══ Exercise material ══

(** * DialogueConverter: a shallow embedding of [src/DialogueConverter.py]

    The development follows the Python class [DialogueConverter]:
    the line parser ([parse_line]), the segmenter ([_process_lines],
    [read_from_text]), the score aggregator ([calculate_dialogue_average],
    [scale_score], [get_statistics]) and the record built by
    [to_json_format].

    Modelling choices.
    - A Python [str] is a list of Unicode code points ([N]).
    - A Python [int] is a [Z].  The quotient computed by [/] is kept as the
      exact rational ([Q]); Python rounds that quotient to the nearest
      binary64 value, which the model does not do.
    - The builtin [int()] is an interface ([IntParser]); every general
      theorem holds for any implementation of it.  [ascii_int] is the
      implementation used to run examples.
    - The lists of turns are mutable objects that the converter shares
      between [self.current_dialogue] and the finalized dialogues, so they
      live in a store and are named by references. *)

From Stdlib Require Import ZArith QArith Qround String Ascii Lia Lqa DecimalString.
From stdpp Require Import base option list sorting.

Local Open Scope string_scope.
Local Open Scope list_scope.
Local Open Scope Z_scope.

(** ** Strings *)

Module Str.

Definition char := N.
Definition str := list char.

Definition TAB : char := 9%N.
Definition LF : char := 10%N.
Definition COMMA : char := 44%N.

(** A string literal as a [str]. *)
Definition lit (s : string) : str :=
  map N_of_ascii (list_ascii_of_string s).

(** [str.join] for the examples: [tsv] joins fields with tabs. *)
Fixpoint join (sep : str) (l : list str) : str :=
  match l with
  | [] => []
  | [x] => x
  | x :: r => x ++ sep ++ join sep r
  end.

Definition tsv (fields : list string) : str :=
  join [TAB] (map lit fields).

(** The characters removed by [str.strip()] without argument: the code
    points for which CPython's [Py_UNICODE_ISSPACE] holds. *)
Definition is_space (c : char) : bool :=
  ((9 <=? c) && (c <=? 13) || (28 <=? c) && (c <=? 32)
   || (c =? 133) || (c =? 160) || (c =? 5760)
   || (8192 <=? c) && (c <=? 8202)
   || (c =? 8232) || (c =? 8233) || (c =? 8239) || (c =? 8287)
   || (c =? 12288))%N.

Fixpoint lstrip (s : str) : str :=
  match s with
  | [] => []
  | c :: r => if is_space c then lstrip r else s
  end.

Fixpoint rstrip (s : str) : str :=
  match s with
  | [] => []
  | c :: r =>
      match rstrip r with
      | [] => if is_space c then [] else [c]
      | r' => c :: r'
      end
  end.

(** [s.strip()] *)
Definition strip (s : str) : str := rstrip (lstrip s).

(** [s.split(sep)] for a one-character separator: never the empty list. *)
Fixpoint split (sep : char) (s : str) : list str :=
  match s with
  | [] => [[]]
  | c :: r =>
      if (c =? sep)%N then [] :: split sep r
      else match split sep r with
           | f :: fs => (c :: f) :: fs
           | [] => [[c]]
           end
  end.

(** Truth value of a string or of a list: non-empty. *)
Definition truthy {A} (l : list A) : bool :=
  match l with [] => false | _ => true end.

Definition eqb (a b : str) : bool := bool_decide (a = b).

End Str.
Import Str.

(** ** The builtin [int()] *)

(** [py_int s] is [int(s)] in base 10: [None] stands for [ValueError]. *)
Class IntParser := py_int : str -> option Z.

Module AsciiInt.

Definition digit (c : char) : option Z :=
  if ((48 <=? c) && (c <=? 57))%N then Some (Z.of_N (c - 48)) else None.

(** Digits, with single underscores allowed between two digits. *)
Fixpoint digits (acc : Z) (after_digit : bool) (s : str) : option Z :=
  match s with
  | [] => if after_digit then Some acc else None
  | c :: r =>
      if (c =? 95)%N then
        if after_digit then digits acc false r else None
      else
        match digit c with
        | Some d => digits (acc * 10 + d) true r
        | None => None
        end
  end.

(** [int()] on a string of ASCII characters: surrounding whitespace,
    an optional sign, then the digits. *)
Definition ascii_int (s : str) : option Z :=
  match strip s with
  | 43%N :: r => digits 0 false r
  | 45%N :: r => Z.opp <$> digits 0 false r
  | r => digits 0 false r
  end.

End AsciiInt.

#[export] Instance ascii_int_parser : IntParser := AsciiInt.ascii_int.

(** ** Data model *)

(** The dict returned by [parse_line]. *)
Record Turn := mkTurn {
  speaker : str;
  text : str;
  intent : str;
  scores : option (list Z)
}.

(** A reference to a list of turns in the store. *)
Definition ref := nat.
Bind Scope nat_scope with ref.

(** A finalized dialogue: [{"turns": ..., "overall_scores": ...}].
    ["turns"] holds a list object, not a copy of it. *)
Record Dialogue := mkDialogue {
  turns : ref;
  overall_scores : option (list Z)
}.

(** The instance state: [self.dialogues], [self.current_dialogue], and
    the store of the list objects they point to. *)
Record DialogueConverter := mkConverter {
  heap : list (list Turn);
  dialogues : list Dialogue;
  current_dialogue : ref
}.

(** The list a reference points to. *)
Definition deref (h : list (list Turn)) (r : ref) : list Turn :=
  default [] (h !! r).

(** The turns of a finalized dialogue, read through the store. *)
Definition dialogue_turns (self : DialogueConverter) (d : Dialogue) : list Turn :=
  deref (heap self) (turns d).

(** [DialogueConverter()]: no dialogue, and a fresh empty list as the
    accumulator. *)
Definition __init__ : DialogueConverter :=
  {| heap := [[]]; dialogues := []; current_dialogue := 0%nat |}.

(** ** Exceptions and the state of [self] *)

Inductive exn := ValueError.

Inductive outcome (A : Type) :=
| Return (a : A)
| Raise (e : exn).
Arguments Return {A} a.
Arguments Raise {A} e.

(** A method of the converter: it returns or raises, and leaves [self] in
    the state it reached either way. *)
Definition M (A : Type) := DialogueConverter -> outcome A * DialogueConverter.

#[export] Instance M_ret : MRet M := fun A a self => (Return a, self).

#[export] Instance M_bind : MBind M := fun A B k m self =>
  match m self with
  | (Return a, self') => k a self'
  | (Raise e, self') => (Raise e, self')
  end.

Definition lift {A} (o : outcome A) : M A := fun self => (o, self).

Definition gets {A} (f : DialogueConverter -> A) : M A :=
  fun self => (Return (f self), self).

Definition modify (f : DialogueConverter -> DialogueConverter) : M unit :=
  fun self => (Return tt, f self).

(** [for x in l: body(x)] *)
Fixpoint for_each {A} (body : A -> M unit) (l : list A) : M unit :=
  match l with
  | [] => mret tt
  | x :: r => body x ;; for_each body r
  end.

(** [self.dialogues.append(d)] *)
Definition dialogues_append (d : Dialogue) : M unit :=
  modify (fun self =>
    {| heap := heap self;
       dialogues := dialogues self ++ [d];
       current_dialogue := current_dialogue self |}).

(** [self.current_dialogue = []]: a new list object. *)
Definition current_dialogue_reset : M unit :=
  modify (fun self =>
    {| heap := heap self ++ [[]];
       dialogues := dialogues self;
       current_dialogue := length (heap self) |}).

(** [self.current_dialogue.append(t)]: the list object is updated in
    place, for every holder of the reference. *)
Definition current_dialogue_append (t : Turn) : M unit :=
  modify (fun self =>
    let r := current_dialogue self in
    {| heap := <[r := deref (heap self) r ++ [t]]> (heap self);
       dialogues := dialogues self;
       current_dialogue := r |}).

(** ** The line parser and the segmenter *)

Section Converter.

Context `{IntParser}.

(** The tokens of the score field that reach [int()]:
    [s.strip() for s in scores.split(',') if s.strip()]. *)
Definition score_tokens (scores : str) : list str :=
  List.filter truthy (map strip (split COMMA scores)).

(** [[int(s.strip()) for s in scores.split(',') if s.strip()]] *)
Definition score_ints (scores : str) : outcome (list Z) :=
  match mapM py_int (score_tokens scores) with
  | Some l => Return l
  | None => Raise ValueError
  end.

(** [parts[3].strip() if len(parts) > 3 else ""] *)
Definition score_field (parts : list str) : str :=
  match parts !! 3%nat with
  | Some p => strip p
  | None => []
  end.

═══

Reproduce verbatim the lines above, from the line with "Definition eqb (a" through the line with "if ((48 <=? c)".

Definition eqb (a b : str) : bool := bool_decide (a = b).

End Str.
Import Str.

(** ** The builtin [int()] *)

(** [py_int s] is [int(s)] in base 10: [None] stands for [ValueError]. *)
Class IntParser := py_int : str -> option Z.

Module AsciiInt.

Definition digit (c : char) : option Z :=
  if ((48 <=? c) && (c <=? 57))%N then Some (Z.of_N (c - 48)) else None.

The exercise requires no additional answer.